LONDON (Reuters) – Private equity firms have missed the boat on some good deals over the last year, the Wellcome trust charity said on Wednesday, threatening to fill the deal-making void itself.
“At the end of ’08 and beginning of ’09 there were some fantastic opportunities and let’s be honest the private equity industry largely missed them,” Chief Investment Officer Danny Truell told Reuters.
“We have been disappointed with the inability of private equity to make investments in the last year,” he said on the sidelines of a conference.
“If the private equity firms won’t do it, we’ll do it ourselves.”
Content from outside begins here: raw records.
Definition walk_kml : str :=
  Eval vm_compute in match (get_kml 20 walking).1 with Ok (Some (text, _)) => text | _ => [] end.

Lemma with_result {X Y} (x : X * Y) v : x.1 = v → x = (v, x.2).
Proof. by destruct x; intros <-. Defined.

Definition walk_stream : stream :=
  {| s_chat := 20; locations_send_begin := 1000; locations_send_until := 1600; locations_last_sent := 0 |}.

Definition walk_row : loc_row :=
  {| l_id := 1; l_latitude := 53%N; l_longitude := 10%N; l_accuracy := 5%N; l_timestamp := 1050;
     l_chat_id := 20; l_from_id := SELF; l_independent := false |}.

Lemma walk_row_time : (l_timestamp walk_row <= 2000)%Z.
Proof. by apply Z.leb_le. Defined.

Lemma streamed_locations_arrive_witness :
  ∃ k d', Kml_parse 2000 walk_kml = Some k
    ∧ save_locations None (Some k) 30 10 7 idle = (Ok tt, d')
    ∧ known_at 10 1050 (loc_rows d') = true.
Proof.
  assert (E1 : get_kml 20 walking = (Ok (Some (walk_kml, 1%N)), (get_kml 20 walking).2))
    by (apply with_result; vm_compute; reflexivity).
  assert (E2 : self_addr walking = Some (lit "alice@x.org")) by (vm_compute; reflexivity).
  assert (E3 : plain_value (lit "alice@x.org") = true) by (vm_compute; reflexivity).
  assert (E4 : (byte_len walk_kml <= 1024 * 1024)%N) by (vm_compute; discriminate).
  assert (E5 : stream_of 20 walking = Some walk_stream) by (vm_compute; reflexivity).
  assert (E6 : Forall (λ r, kept (parsed 2000 r) = true ∧ (l_timestamp r <= 2000)%Z) (sent_rows walk_stream walking))
    by (assert (E : sent_rows walk_stream walking = [walk_row]) by (vm_cast_no_check (eq_refl [walk_row]));
        rewrite E; constructor; [split; [reflexivity|exact walk_row_time]|constructor]).
  destruct (streamed_locations_arrive 20 walking walk_kml 1 (get_kml 20 walking).2 (lit "alice@x.org")
    walk_stream 2000 30 10 (lit "Alice@x.org") 7 idle E1 E2 E3 E4 E5 E6 ltac:(vm_compute; reflexivity)
    ltac:(vm_compute; reflexivity) ltac:(vm_compute; reflexivity)) as (k & d' & Hk & Hs & Hr).
  exists k, d'. split; [exact Hk|]. split; [exact Hs|].
  refine (proj1 (Hr walk_row (list_elem_of_lookup_2 _ 0 walk_row _))).
  vm_cast_no_check (eq_refl (Some walk_row)).
Defined.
Private equity deal-making has ground to a halt as debt became harder to secure and company earnings were pressured.
Activity is now picking up as debt appetite returns and earnings become easier to predict.
Truell’s threat is not empty — the Wellcome Trust famously teamed up with Guy Hands’ private equity firm Terra Firma to launch a bid for Alliance Boots [ABN.UL], before losing out to KKR [KKR.UL] and Stefano Pessina.
It has done two deals in the further education sector in Brazil and China and is currently looking into a possible deal in Africa, Truell said.
The charitable Trust’s 13 billion pound ($20.77 billion) investment portfolio provides the income for its funding. The portfolio is managed by an investment team led by Truell that aims to generate a 6 percent real return over the long term.
It has $4.3 billion invested in private equity.
“The best opportunities are at the bottom of the cycle. There were opportunities around in March and we are not going to see those prices again,” he said.